From the recesses of their memories the girls raked up every superstition of which they had ever heard. These had to be divided into the possible and the impossible. There are limits of liberty in a girls' school, and it was manifestly infeasible, as well as very chilly, to attempt to stray out alone at the stroke of twelve, robed merely in a nightgown, and fetch three pails of water to place by one's bedside. Gowan's north country recipe for divination was equally impracticable—to go out at midnight, and "dip your smock in a south-running spring where the lairds' lands meet," then hang it to dry before the fire. They discussed it quite seriously, however, in all its various aspects.

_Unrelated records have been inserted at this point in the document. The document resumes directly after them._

(** The body of the statement loop.  The result carries the statements
    that stand where [stmt] stood: those inserted before it, then [stmt]
    itself. *)
Definition MorphAllocObjNodes_stmt (J : JitHost) (oa : ObjectAllocator)
    (block : BasicBlock) (comp : Compiler) (stmt : GenTreeStmt)
  : Result (Compiler * list GenTreeStmt) :=
  let basicBlockHasNewObj :=
    (N.land (bbFlags block) (BBF_HAS_NEWOBJ J) =? BBF_HAS_NEWOBJ J)%N in
  let stmtExpr := gtStmtExpr stmt in
  '(canonicalAllocObjFound, op2) ←
    (if bool_decide (OperGet stmtExpr = GT_ASG) && bool_decide (TypeGet stmtExpr = TYP_REF)
     then
       op2 ← deref (gtGetOp2 stmtExpr);
       Ok (bool_decide (OperGet op2 = GT_ALLOCOBJ), Some op2)
     else Ok (false, None));
  if canonicalAllocObjFound : bool then
    _ ← assert J basicBlockHasNewObj;
    op1 ← deref (gtGetOp1 stmtExpr);
    _ ← assert J (bool_decide (OperGet op1 = GT_LCL_VAR));
    _ ← assert J (bool_decide (TypeGet op1 = TYP_REF));
    asAllocObj ← deref op2;
    lclNum ← GetLclNum op1;
    clsHnd ← gtAllocObjClsHndOf asAllocObj;
    onStack ←
      (if IsObjectStackAllocationEnabled oa then
         canAllocate ← CanAllocateLclVarOnStack J oa lclNum clsHnd;
         Ok (canAllocate && negb (IsPartOfCycle J (bbNum block)))
       else Ok false);
    '(comp, inserted, op2) ←
      (if onStack : bool then
         '(comp, inserted, op2) ← MorphAllocObjNodeIntoStackAlloc J oa comp asAllocObj;
         Ok (set_optMethodFlags comp
               (N.lor (optMethodFlags comp) (OMF_HAS_OBJSTACKALLOC J)),
             inserted, op2)
       else
         op2 ← MorphAllocObjNodeIntoHelperCall J oa asAllocObj;
         Ok (comp, [], op2));
    (* allocObj was changed in place, so it already is the statement's op2 *)
    stmtExpr ← set_gtOp2 stmtExpr op2;
    let stmt := remorph J oa {| gtStmtExpr := stmtExpr |} in
    (* Propagate flags of op2 to its parent. *)
    stmtExpr ← set_gtOp2 (gtStmtExpr stmt) op2;
    let stmtExpr := or_gtFlags stmtExpr (N.land (gtFlagsOf op2) (GTF_ALL_EFFECT J)) in
    Ok (comp, inserted ++ [{| gtStmtExpr := stmtExpr |}])
  else
    if DEBUG J then
      (* We assume that GT_ALLOCOBJ nodes are always present in the canonical form. *)
      _ ← fgWalkTreePre (AssertWhenAllocObjFoundVisitor J) (gtStmtExpr stmt) tt;
      Ok (comp, [stmt])
    else Ok (comp, [stmt]).

Fixpoint MorphAllocObjNodes_stmts (J : JitHost) (oa : ObjectAllocator)
    (block : BasicBlock) (comp : Compiler) (stmts : list GenTreeStmt)
  : Result (Compiler * list GenTreeStmt) :=
  match stmts with
  | [] => Ok (comp, [])
  | stmt :: rest =>
      '(comp, here) ← MorphAllocObjNodes_stmt J oa block comp stmt;
      '(comp, there) ← MorphAllocObjNodes_stmts J oa block comp rest;
      Ok (comp, here ++ there)
  end.

(** The body of [foreach_block]: the compiler state and the block as the
    pass leaves it. *)
Definition MorphAllocObjNodes_block (J : JitHost) (oa : ObjectAllocator)
    (comp : Compiler) (block : BasicBlock) : Result (Compiler * BasicBlock) :=
  let basicBlockHasNewObj :=
    (N.land (bbFlags block) (BBF_HAS_NEWOBJ J) =? BBF_HAS_NEWOBJ J)%N in
  if negb (DEBUG J) && negb basicBlockHasNewObj then
    Ok (comp, block) (* continue *)
  else
    '(comp, stmts) ← MorphAllocObjNodes_stmts J oa block comp (bbStmts block);
    Ok (comp, {| bbNum := bbNum block; bbFlags := bbFlags block; bbStmts := stmts |}).

Fixpoint MorphAllocObjNodes_blocks (J : JitHost) (oa : ObjectAllocator)
    (comp : Compiler) (blocks : list BasicBlock) : Result (Compiler * list BasicBlock) :=
  match blocks with
  | [] => Ok (comp, [])
  | block :: rest =>
      '(comp, block) ← MorphAllocObjNodes_block J oa comp block;
      '(comp, rest) ← MorphAllocObjNodes_blocks J oa comp rest;
      Ok (comp, block :: rest)
  end.
(** * tfjs-umap: a shallow embedding of [src/umap.js] and [src/utils.js]

    The development follows the two modules of the library:

    - [utils.js]: the Tausworthe-style generator [tauRandInt] / [tauRand]
      working on a three-word state array, and the curve fitter
      [curveFit] / [findABParams] built on TensorFlow.js calls;
    - [umap.js]: the [UMAP] class, its constructor (defaults through the
      [x || d] idiom) and the asynchronous methods [fit] and
      [fitTransform].

    JavaScript numbers that the JSDoc types as [int] are integers of [Z];
    numbers typed [float] are IEEE-754 binary64 values ([PrimFloat.float]).
    Calls into the host ([Math.random]) and into TensorFlow.js numeric
    kernels are taken from an environment. *)

From Stdlib Require Import ZArith Lia Floats Uint63 String.
From stdpp Require Import base option list gmap.

Set Warnings "-inexact-float".

Local Open Scope Z_scope.

(** ** 32-bit integer operators of JavaScript *)

Module JS.

(** ECMAScript [ToInt32] on an integer-valued number: reduce modulo
    [2^32], then read the result as a two's-complement value. *)
Definition ToInt32 (z : Z) : Z :=
  let int32bit := z mod 2 ^ 32 in
  if 2 ^ 31 <=? int32bit then int32bit - 2 ^ 32 else int32bit.

(** [ToUint32(n) & 0x1F], the shift count of [<<] and [>>]. *)
Definition shiftCount (n : Z) : Z := (n mod 2 ^ 32) mod 32.

(** [a & b] *)
Definition band (a b : Z) : Z := Z.land (ToInt32 a) (ToInt32 b).

(** [a ^ b] *)
Definition bxor (a b : Z) : Z := Z.lxor (ToInt32 a) (ToInt32 b).

(** [a << n]: the shifted value wraps around to 32 bits. *)
Definition shl (a n : Z) : Z := ToInt32 (Z.shiftl (ToInt32 a) (shiftCount n)).

(** [a >> n]: sign-propagating right shift. *)
Definition shr (a n : Z) : Z := Z.shiftr (ToInt32 a) (shiftCount n).

(** The signed 32-bit range. *)
Definition int32 (z : Z) : Prop := - 2 ^ 31 <= z <= 2 ^ 31 - 1.

(** An integer as a JavaScript number (exact for [|z| < 2^53]). *)
Definition number_of_int (z : Z) : float :=
  if z <? 0 then PrimFloat.opp (PrimFloat.of_uint63 (Uint63.of_Z (- z)))
  else PrimFloat.of_uint63 (Uint63.of_Z z).

End JS.

Notation "a '.&' b" := (JS.band a b) (at level 40, left associativity).
Notation "a '.^' b" := (JS.bxor a b) (at level 50, left associativity).
Notation "a '.<<' n" := (JS.shl a n) (at level 30, right associativity).
Notation "a '.>>' n" := (JS.shr a n) (at level 30, right associativity).
(** X3: when the part after the slash is missing or does not start with a
    number, the mask is all ones: the range matches exactly the addresses
    whose integer equals that of the part before the slash. *)
Theorem range_without_prefix_is_exact (ip cidr : jsstring) :
  parseInt (element (split 47 cidr) 1) = NaN →
  ∃ range rest a b,
    split 47 cidr = range :: rest
    ∧ ipToLong (VString ip) = Ok (Fin a)
    ∧ ipToLong (VString range) = Ok (Fin b)
    ∧ isIpInCidr (VString ip) (VString cidr) = Ok (bool_decide (a = b)).
Proof.
  intros Hnan.
  destruct (isIpInCidr_unfold ip cidr)
    as (range & rest & a & b & Hs & Ha & Hra & Hb & Hrb & Hr).
  exists range, rest, a, b. repeat (split; [done |]).
  rewrite Hr. rewrite Hs in Hnan. rewrite (maskOf_NaN _ Hnan).
  f_equal. by apply band_ones_eq.
Qed.

Lemma range_without_prefix_is_exact_witness :
  isIpInCidr (str "8.8.8.8") (str "8.8.8.8") = Ok true
  ∧ isIpInCidr (str "8.8.8.9") (str "8.8.8.0/x") = Ok false.
Proof.
  split.
  - destruct (range_without_prefix_is_exact (lit "8.8.8.8") (lit "8.8.8.8"))
      as (range & rest & a & b & Hs & Ha & Hb & Hr); [reflexivity |].
    vm_compute in Hs. injection Hs as <- <-.
    assert (a = b) as -> by (vm_compute in Ha, Hb; congruence).
    rewrite bool_decide_eq_true_2 in Hr by done. exact Hr.
  - destruct (range_without_prefix_is_exact (lit "8.8.8.9") (lit "8.8.8.0/x"))
      as (range & rest & a & b & Hs & Ha & Hb & Hr); [reflexivity |].
    vm_compute in Hs. injection Hs as <- <-.
    assert (a = 134744073) as -> by (vm_compute in Ha; congruence).
    assert (b = 134744064) as -> by (vm_compute in Hb; congruence).
    exact Hr.
Defined.

(** X4: the base of a range always matches its own range, whatever follows
    the slash. *)
Theorem base_matches_own_range (base bits : jsstring) :
  47%N ∉ base →
  isIpInCidr (VString base) (VString (slashed base bits)) = Ok true.
Proof.
  intros Hbase.
  destruct (isIpInCidr_unfold base (slashed base bits))
    as (range & rest & a & b & Hs & Ha & _ & Hb & _ & Hr).
  unfold slashed in Hs. rewrite split_app in Hs by done.
  injection Hs as <- <-. assert (a = b) as -> by congruence.
  rewrite Hr. unfold band, strictEq. by rewrite Z.eqb_refl.
Qed.

Lemma base_matches_own_range_witness :
  isIpInCidr (str "101.x.x.x") (str "101.x.x.x/15") = Ok true.
Proof.
  apply (base_matches_own_range (lit "101.x.x.x") (lit "15")).
  apply (bool_decide_unpack _). by vm_compute.
Defined.

(** X5: the filter sees an address only through its integer: two strings
    that [ipToLong] maps to the same integer are both kept or both dropped,
    against any list of ranges. *)
Theorem same_integer_same_verdict (ip ip' : jsstring) (cidrs : list jsstring) :
  ipToLong (VString ip) = ipToLong (VString ip') →
  check isIpInCidr (VString ip) cidrs = check isIpInCidr (VString ip') cidrs
  ∧ keeps isIpInCidr cidrs (VString ip) = keeps isIpInCidr cidrs (VString ip').
Proof.
  intros H. unfold keeps. by rewrite (check_alias _ _ cidrs H).
Qed.

Lemma same_integer_same_verdict_witness :
  keeps isIpInCidr bannedCidrs (str "104.15.255.256")
  = keeps isIpInCidr bannedCidrs (str "104.16.0.0")
  ∧ keeps isIpInCidr bannedCidrs (str "104.16.0.0") = false.
Proof.
  split; [| by vm_compute].
  apply (same_integer_same_verdict (lit "104.15.255.256") (lit "104.16.0.0")).
  by vm_compute.
Defined.

(** X6: whatever follows the digits of the last segment, up to the end of
    the string and free of dots, is ignored: [1.2.3.4:8080] converts like
    [1.2.3.4]. *)
Theorem ipToLong_ignores_trailing_text
    (front d : jsstring) (x : N) (rest : jsstring) :
  digitString d = true → isDigit x = false → 46%N ∉ x :: rest →
  ipToLong (VString (front ++ 46%N :: d ++ x :: rest))
  = ipToLong (VString (front ++ 46%N :: d)).
Proof.
  intros Hd Hx Hrest. rewrite !ipToLong_unfold.
  assert (Hdot : 46%N ∉ d) by (apply digitString_no_sep; auto).
  rewrite !split_app_last.
  - rewrite !fold_left_app. cbn [fold_left]. unfold pack.
    by rewrite parseInt_junk.
  - done.
  - intros [? | ?]%elem_of_app; done.
Qed.

Lemma ipToLong_ignores_trailing_text_witness :
  ipToLong (str "1.2.3.4:8080") = ipToLong (str "1.2.3.4")
  ∧ ipToLong (str "1.2.3.4") = Ok (Fin 16909060).
Proof.
  split; [| by vm_compute].
  apply (ipToLong_ignores_trailing_text (lit "1.2.3") (lit "4") 58%N (lit "8080")).
  - reflexivity.
  - reflexivity.
  - apply (bool_decide_unpack _). by vm_compute.
Defined.

(** X7: the number of segments is not checked, and only the last four
    count: whatever stands before the last four octets is shifted out of the
    32 bits. *)
Theorem ipToLong_keeps_last_four_octets (front a b c d : jsstring) :
  octetString a = true → octetString b = true →
  octetString c = true → octetString d = true →
  ipToLong (VString (front ++ 46%N :: dotted a b c d))
  = Ok (Fin (digitsValue a * 2 ^ 24 + digitsValue b * 2 ^ 16
             + digitsValue c * 2 ^ 8 + digitsValue d))
  ∧ ipToLong (VString (front ++ 46%N :: dotted a b c d))
    = ipToLong (VString (dotted a b c d)).
Proof.
  intros Ha Hb Hc Hd.
  assert (Hfour : ∀ r, Ok (Fin (toUint32 (fold_left pack [a; b; c; d] r)))
                       = (Ok (Fin (digitsValue a * 2 ^ 24 + digitsValue b * 2 ^ 16
                                   + digitsValue c * 2 ^ 8 + digitsValue d))
                          : result number))
    by (intros r; by rewrite fold_pack_four).
  rewrite !ipToLong_unfold, split_app_sep, split_dotted by done.
  rewrite fold_left_app, !Hfour. done.
Qed.

Lemma ipToLong_keeps_last_four_octets_witness :
  ipToLong (str "9.9.1.2.3.4") = Ok (Fin 16909060)
  ∧ ipToLong (str "9.9.1.2.3.4") = ipToLong (str "1.2.3.4").
Proof.
  apply (ipToLong_keeps_last_four_octets (lit "9.9")
           (lit "1") (lit "2") (lit "3") (lit "4")); reflexivity.
Defined.

(** ** Further properties of the collector and of the filter *)

Section Pipeline.

Lemma collect_clean entries x : x ∈ collect entries → cleanLine x.
Proof.
  intros (Hne & line & Hline & <-)%collect_elem.
  split; [done |]. split; [apply trim_idem |].
  intros Hlf%trim_elem. revert Hlf.
  unfold allLines in Hline. apply list_elem_of_bind in Hline as (text & Hl & _).
  by apply (splitLines_no_lf text).
Qed.

Lemma cleanLine_joinable x :
  cleanLine x → (10%N ∉ x) ∧ (last x ≠ Some 13%N).
Proof.
  intros (_ & Hfix & Hlf). split; [done |]. intros Hlast.
  by apply (proj2 (trim_ends x Hfix)) in Hlast.
Qed.

Lemma addLine_prefix ipSet line : ipSet `prefix_of` addLine ipSet line.
Proof.
  unfold addLine, set_add. destruct (truthy _); [| done].
  case_bool_decide; [done | by apply prefix_app_r].
Qed.

Lemma fold_addLine_prefix lines ipSet :
  ipSet `prefix_of` fold_left addLine lines ipSet.
Proof.
  revert ipSet. induction lines as [| l lines IH]; intros ipSet; [done |].
  cbn [fold_left]. etrans; [apply (addLine_prefix ipSet l) | apply IH].
Qed.

(** Adding fresh clean lines appends them in order. *)
Lemma fold_addLine_clean l acc :
  NoDup (acc ++ l) → Forall cleanLine l → fold_left addLine l acc = acc ++ l.
Proof.
  intros Hnd Hall. revert acc Hnd.
  induction Hall as [| x l (Hne & Hfix & _) _ IH]; intros acc Hnd.
  - by rewrite app_nil_r.
  - cbn [fold_left]. unfold addLine at 2. rewrite Hfix.
    destruct x as [| c t]; [done |]. cbn [truthy]. unfold set_add.
    rewrite bool_decide_eq_false_2.
    + rewrite IH; rewrite <- app_assoc; done.
    + apply NoDup_app in Hnd as (_ & Hdisj & _). intros Hin.
      apply (Hdisj _ Hin). by left.
Qed.

Lemma filterWith_sublist test cidrs ips :
  filterWith test cidrs ips `sublist_of` ips.
Proof.
  unfold filterWith. induction ips as [| ip ips IH]; [constructor |].
  cbn [List.filter]. destruct (keeps test cidrs ip); by constructor.
Qed.

(** A list of values that are all strings. *)
Lemma all_strings (vs : list value) :
  (∀ v, v ∈ vs → ∃ s, v = VString s) → ∃ l, vs = VString <$> l.
Proof.
  induction vs as [| v vs IH]; intros Hall; [by exists [] |].
  destruct (Hall v ltac:(left)) as [s ->].
  destruct IH as [l ->]; [intros; apply Hall; by right |].
  by exists (s :: l).
Qed.

(** What the run writes out: strings, each an unmatched member of the
    collected set, none twice. *)
Lemma output_strings entries (draw : nat → nat) :
  ∃ l, shuffle draw (filterIps (VString <$> collect entries)) = VString <$> l
       ∧ NoDup l
       ∧ ∀ x, x ∈ l ↔ x ∈ collect entries
                      ∧ keeps isIpInCidr bannedCidrs (VString x) = true.
Proof.
  set (out := shuffle draw (filterIps (VString <$> collect entries))).
  assert (Hperm : out ≡ₚ filterIps (VString <$> collect entries))
    by apply shuffleFrom_Permutation.
  assert (Helem : ∀ v, v ∈ out ↔ v ∈ VString <$> collect entries
                                 ∧ keeps isIpInCidr bannedCidrs v = true).
  { intros v. rewrite Hperm. apply filterWith_elem. }
  destruct (all_strings out) as [l Hl].
  { intros v [(s & -> & _)%list_elem_of_fmap _]%Helem. by exists s. }
  exists l. split; [exact Hl |]. split.
  - apply (proj1 (NoDup_fmap VString l)). rewrite <- Hl, Hperm.
    apply (sublist_NoDup _ (VString <$> collect entries));
      [| apply filterWith_sublist].
    apply NoDup_fmap_2; [apply _ | apply collect_NoDup].
  - intros x. rewrite <- (list_elem_of_fmap_inj VString l x), <- Hl, Helem.
    pose proof (list_elem_of_fmap_inj VString (collect entries) x) as Hinj.
    tauto.
Qed.

End Pipeline.
Lemma setUpper_others (u u' : SkylineMatrix) r c a :
  setUpper u r c a = Some u' ->
  sk_lower u' = sk_lower u /\ sk_diag u' = sk_diag u
  /\ IsRowMajor u' = IsRowMajor u.
Proof.
  unfold setUpper. destruct (it_set _ _ _); cbn [bind]; [|discriminate].
  intros E. injection E as <-. repeat split.
Qed.

Lemma setDiag_others (u u' : SkylineMatrix) i a :
  setDiag u i a = Some u' ->
  sk_lower u' = sk_lower u /\ sk_upper u' = sk_upper u
  /\ IsRowMajor u' = IsRowMajor u /\ set (sk_diag u) i a = Some (sk_diag u').
Proof.
  unfold setDiag. destruct (set _ _ _) as [d|] eqn:E; cbn [bind];
    [|discriminate].
  intros E'. injection E' as <-. repeat split.
Qed.

(** The coefficient accessors read the orientation and one store. *)
Lemma coeffLower_same (u u' : SkylineMatrix) i j :
  sk_lower u' = sk_lower u -> IsRowMajor u' = IsRowMajor u ->
  coeffLower u' i j = coeffLower u i j.
Proof.
  intros El Er. unfold coeffLower, lower_at. now rewrite El, Er.
Qed.

Lemma coeffUpper_same (u u' : SkylineMatrix) i j :
  sk_upper u' = sk_upper u -> IsRowMajor u' = IsRowMajor u ->
  coeffUpper u' i j = coeffUpper u i j.
Proof.
  intros El Er. unfold coeffUpper, upper_at. now rewrite El, Er.
Qed.

Lemma lower_value_at (t : SkylineMatrix) row col l :
  IsRowMajor t = true ->
  it_value (sk_lower t)
    {| it_outer := row;
       it_pos := col - (row - it_size (sk_lower t) (it_begin row)) |}
  = Some l ->
  coeffLower t row col = l.
Proof.
  intros Hrm E. unfold coeffLower, lower_at. now rewrite Hrm, E.
Qed.

Lemma upper_value_at (t : SkylineMatrix) row col u :
  IsRowMajor t = true ->
  it_value (sk_upper t)
    {| it_outer := col;
       it_pos := row - (col - it_size (sk_upper t) (it_begin col)) |}
  = Some u ->
  coeffUpper t row col = u.
Proof.
  intros Hrm E. unfold coeffUpper, upper_at. now rewrite Hrm, E.
Qed.

Lemma lower_outside (t : SkylineMatrix) row col :
  IsRowMajor t = true ->
  col < row - it_size (sk_lower t) (it_begin row) ->
  coeffLower t row col = zero.
Proof.
  intros Hrm Hc. unfold coeffLower, lower_at, it_value. rewrite Hrm.
  cbn [it_outer it_pos].
  destruct (get (sk_lower t) row); cbn [bind]; [|reflexivity].
  unfold get.
  destruct (Z.ltb_spec
              (col - (row - it_size (sk_lower t) (it_begin row))) 0);
    [reflexivity|lia].
Qed.

Lemma upper_outside (t : SkylineMatrix) row col :
  IsRowMajor t = true ->
  row < col - it_size (sk_upper t) (it_begin col) ->
  coeffUpper t row col = zero.
Proof.
  intros Hrm Hc. unfold coeffUpper, upper_at, it_value. rewrite Hrm.
  cbn [it_outer it_pos].
  destruct (get (sk_upper t) col); cbn [bind]; [|reflexivity].
  unfold get.
  destruct (Z.ltb_spec
              (row - (col - it_size (sk_upper t) (it_begin col))) 0);
    [reflexivity|lia].
Qed.
End Writes.

Section Exact.
Variables eps prec : R.
#[local] Instance factor_reals : Scalar R := RScalar eps prec.
Local Open Scope R_scope.
Local Abbreviation SkylineMatrix := (@SkylineMatrix R).
Local Abbreviation SkylineInplaceLU := (@SkylineInplaceLU R).

(** The product of the two profiles is the sum of [L(lo,k) U(k,uo)] over
    the indices [k] both profiles hold, from the later of their two starts
    on. *)
Lemma profile_dot_exact (t : SkylineMatrix) lo uo stop c :
  IsRowMajor t = true ->
  let lcol := (lo - it_size (sk_lower t) (it_begin lo))%Z in
  let urow := (uo - it_size (sk_upper t) (it_begin uo))%Z in
  let s := Z.max lcol urow in
  (0 <= stop)%Z -> (s + stop <= lo)%Z -> (s + stop <= uo)%Z ->
  profile_dot t (it_begin lo) (it_begin uo) (lcol - urow) stop c
  = Some (c - sumZ s (s + stop)
                (fun k => coeffLower t lo k * coeffUpper t k uo)).
Proof.
  intros Hrm lcol urow s Hstop Hlo Huo. unfold profile_dot.
  set (lIt := if (lcol - urow >? 0)%Z then it_begin lo
              else it_shift (it_begin lo) (- (lcol - urow))).
  set (uIt := if (lcol - urow >? 0)%Z
              then it_shift (it_begin uo) (lcol - urow)
              else it_begin uo).
  assert (HlIt : lIt = {| it_outer := lo; it_pos := (s - lcol)%Z |}).
  { unfold lIt, s. destruct (Z.gtb_spec (lcol - urow) 0);
      unfold it_begin, it_shift; cbn; f_equal; lia. }
  assert (HuIt : uIt = {| it_outer := uo; it_pos := (s - urow)%Z |}).
  { unfold uIt, s. destruct (Z.gtb_spec (lcol - urow) 0);
      unfold it_begin, it_shift; cbn; f_equal; lia. }
  rewrite HlIt, HuIt. clear HlIt HuIt lIt uIt.
  assert (Hs : (lcol <= s /\ urow <= s)%Z) by (unfold s; lia).
  match goal with
  | |- context [for_loop 0 stop ?body ?init] =>
      destruct (for_loop_inv
                  (fun k (st : R * (Iter * Iter)) =>
                     fst (snd st)
                     = {| it_outer := lo; it_pos := (s - lcol + k)%Z |}
                     /\ snd (snd st)
                        = {| it_outer := uo; it_pos := (s - urow + k)%Z |}
                     /\ fst st
                        = c - sumZ s (s + k)
                                (fun k => coeffLower t lo k
                                          * coeffUpper t k uo))
                  0 stop body init) as ([r [l u]] & -> & _ & _ & Hr)
  end.
  - exact Hstop.
  - cbn [fst snd]. split; [f_equal; lia|]. split; [f_equal; lia|].
    rewrite sumZ_empty by lia. lra.
  - intros k [nc [l u]] Hk (El & Eu & Enc). cbn [fst snd] in El, Eu, Enc.
    subst l u.
    destruct (it_value_total (sk_lower t)
                {| it_outer := lo; it_pos := (s - lcol + k)%Z |})
      as [a Ea].
    { cbn [it_pos].
      change (it_size (sk_lower t) {| it_outer := lo; it_pos := _ |})
        with (it_size (sk_lower t) (it_begin lo)). unfold lcol in *. lia. }
    destruct (it_value_total (sk_upper t)
                {| it_outer := uo; it_pos := (s - urow + k)%Z |})
      as [b Eb].
    { cbn [it_pos].
      change (it_size (sk_upper t) {| it_outer := uo; it_pos := _ |})
        with (it_size (sk_upper t) (it_begin uo)). unfold urow in *. lia. }
    rewrite Ea, Eb. cbn [bind]. eexists. split; [reflexivity|].
    cbn [fst snd]. split; [unfold it_shift; cbn; f_equal; lia|].
    split; [unfold it_shift; cbn; f_equal; lia|].
    rewrite (sumZ_last s (s + (k + 1))) by lia.
    replace (s + (k + 1) - 1)%Z with (s + k)%Z by lia.
    rewrite (lower_value_at t lo (s + k) a Hrm).
    2:{ rewrite <- Ea. do 2 f_equal. unfold lcol. lia. }
    rewrite (upper_value_at t (s + k) uo b Hrm).
    2:{ rewrite <- Eb. do 2 f_equal. unfold urow. lia. }
    rewrite Enc. cbn [ssub smul factor_reals RScalar]. lra.
  - cbn [option_map fst]. cbn [fst] in Hr. now rewrite Hr.
Qed.
Lemma derive_individual_key_inv (master_key : BIP32Key) (i : nat) (record : individual_key) :
  derive_individual_key master_key i = Ok record ->
  exists parent final_key,
    derive_indices (Some master_key)
      [84 + 0x80000000; 1 + 0x80000000; 0 + 0x80000000; 0] = Ok (Some parent)
    /\ ChildKey parent (Z.of_nat i) = Ok (Some final_key)
    /\ record = {| ik_path := leaf_path i;
                   ik_privkey_wif := WalletImportFormat final_key;
                   ik_pubkey := Py.hex (PublicKey final_key);
                   ik_address := Address final_key |}.
Proof.
  unfold derive_individual_key. rewrite derive_base_path_indices. intros Hrecord.
  apply bind_Ok in Hrecord as (derived & Hparent & Hrecord).
  apply bind_Ok in Hrecord as (final & Hfinal & Hrecord).
  apply call_Ok in Hfinal as (parent & -> & Hfinal).
  destruct final as [final_key|]; [|discriminate].
  cbn in Hrecord. inversion Hrecord. eauto 6.
Qed.

(** The fields of the records of a loop over [range(n)], read off turn by
    turn. *)
Lemma for_append_fields {B C} (body : nat -> result B) (field : B -> C) (expected : nat -> C)
    (n : nat) (out : list B) :
  (forall i b, body i = Ok b -> field b = expected i) ->
  Py.for_append body (Py.range n) = Ok out ->
  map field out = map expected (Py.range n).
Proof.
  intros Hfield Hout. apply for_append_inv in Hout.
  induction Hout as [|i b turns bs Hb _ IH]; [reflexivity|].
  cbn [map]. rewrite (Hfield _ _ Hb), IH. reflexivity.
Qed.
(** * nengo_ocl: ragged-array nonlinearity kernels ([clra_nonlinearities.py])

    A shallow embedding of [plan_lif] and [_plan_template]: the LIF update
    body, the classification of parameters, the layout resolution of the
    variables, the work size, the argument binding, and the two kernels
    that the template renders (one work item per element of a 2-D grid when
    [n_elements = 0], a flattened 1-D grid of [n_elements]-element runs
    otherwise).

    Conventions.
    - Where the contents of a Python dictionary matter and its order does
      not, it is a [gmap string _], and [items()] is [map_to_list]: the
      parameters of the kernel and the arrays then meet by name.  The
      order in which CPython yields the items, which decides how the
      arguments meet the parameters by position, is modelled apart, in
      [PyDict] and [Ordered].
    - In the kernel semantics the device scalars are exact rationals
      ([Q]): rounding, overflow, infinities and NaN are left out, and a
      quotient by zero is 0 there.  The LIF body is modelled a second time
      in IEEE 754 arithmetic ([LifFloat]), where the device differs.
      Kernel integers are mathematical integers: sizes are taken to fit.
    - A C array is a list; an access outside it is undefined behaviour and
      is the fault [None] of the kernel semantics.
    - Work items run one after the other, in the order of their ids.
    - Every variable is bound to a buffer of its own: two names never
      denote the same device buffer.
    - The build of the rendered source (line 240) is taken to succeed: the
      update-rule text enters by its meaning, not as text. *)

From Stdlib Require Import ZArith QArith Qround Lia Lqa SpecFloat.
From stdpp Require Import gmap strings list fin_maps.

Local Open Scope Z_scope.

(** ** Exceptions and faults *)

Inductive pyerr : Type :=
  | TypeError
  | ValueError
  | AssertionError
  | IndexError
  | KeyError
  | ZeroDivisionError.

Inductive result (A : Type) : Type :=
  | Ok (a : A)
  | Raise (e : pyerr).
Arguments Ok {A} a.
Arguments Raise {A} e.

Definition rbind {A B} (r : result A) (k : A → result B) : result B :=
  match r with
  | Ok a => k a
  | Raise e => Raise e
  end.

Notation "x ← r ;;; k" := (rbind r (λ x, k))
  (at level 20, r at level 100, k at level 200, right associativity,
   only parsing).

"To begin with, what exactly is a smock?" asked Carmel.
Everybody had a hazy notion, but nobody was quite sure about it.
"Usen't farm laborers to wear them once?" suggested Lilias.
"But Shakespeare says,
"'When shepherds pipe on oaten straws,
And merry larks are ploughmen's clocks,
When ring the woods with rooks and daws,
And maidens bleach their summer smocks,'"
objected Prissie.
"Was it an upper or an under garment?" questioned Noreen.
"I'm sure I don't know. I don't fancy we any of us possess 'smocks'!"
"Then we certainly can't go and soak them in a spring!"